(** An instance with 95 active connections and a rule that fires above 90. *)
Definition start : EvalTables :=
  MkEvalTables notify {["i1" := MkEvalInstance "db-1" PostgreSQL false]} {["i1" := MkEvalConfig false false]}
    {[("i1", "SERVER_DIRECT") := MkSourceState (Some (9 * Second)) None None]} {[("r1", 1) := ∅]} Metrics [] ∅
    [MkSeriesRow 1 "i1" "pg.connection.active" "postgres" "{}"] [MkSampleRow 1 (9 * Second) (f64_of_Z 95)] ∅ [] ∅.

Definition sessions (_ : GetEvaluationTargetRow) : list TriggerSession + string :=
  inl [MkTriggerSession 7 None None None (Some "active") None None None None None None [] false].

Definition scheduled : ListEvaluationTargetsRow := MkScheduledTarget "r1" "connections" "i1" "db-1" "{}".

Lemma start_inv : alerts_inv start.
Proof. split; intros; simplify_eq. Qed.

Definition target : GetEvaluationTargetRow :=
  MkEvaluationTarget "r1" "pg.connection.active" "latest" ">" (f64_of_Z 90) "<" (f64_of_Z 80) 60 1 2 "critical" "no_data" 1 ∅
    "i1" None None OK 0 0 0 0 None false false.

Definition after : EvalTables := tables_after (evaluateRule sessions (fun _ => "95") 20 scheduled (10 * Second)) [] start.
End EvalDemo.

Lemma RunOnce_keeps_alerts_inv_witness :
  ListEvaluationTargets (10 * Second) EvalDemo.start = [EvalDemo.scheduled] /\
  (ai_Status <$> (map_to_list (n_alert (e_notify
     (tables_after (RunOnce EvalDemo.sessions (fun _ => "95") 20 (10 * Second)) [] EvalDemo.start)))).*2) = [FIRING] /\
  alerts_inv (tables_after (RunOnce EvalDemo.sessions (fun _ => "95") 20 (10 * Second)) [] EvalDemo.start).
Proof.
  split; [vm_compute; reflexivity|]. split; [vm_compute; reflexivity|].
  apply RunOnce_keeps_alerts_inv, EvalDemo.start_inv.
Defined.

Lemma evaluateRule_refines_Step_witness :
  exists target', evaluation_target "r1" "i1" "{}" EvalDemo.after = Some target' /\
    snapshotFromEvaluationTarget target' = MkSnapshot FIRING NoState 1 0 0.
Proof.
  destruct (evaluateRule_refines_Step EvalDemo.sessions (fun _ => "95") 20 EvalDemo.scheduled (10 * Second) EvalDemo.target [] [] EvalDemo.start EvalDemo.after)
    as [(target' & Ht & Hr) _].
  - apply EvalDemo.start_inv.
  - vm_compute. reflexivity.
  - vm_compute. repeat split; discriminate.
  - intros id a Ha. vm_compute in Ha. destruct id; discriminate.
  - vm_compute. reflexivity.
  - exists target'. split; [exact Ht|]. destruct Hr as (result & Hm & ->).
    assert (me_outcome result = Breaching) as ->.
    { vm_compute in Hm. injection Hm as <-. reflexivity. }
    vm_compute. reflexivity.
Defined.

---------------

ACTION ITEM
What is the number of lines in the entries above that contain the word "result"? Answer with that number only.

THE COMPLETED TASK
2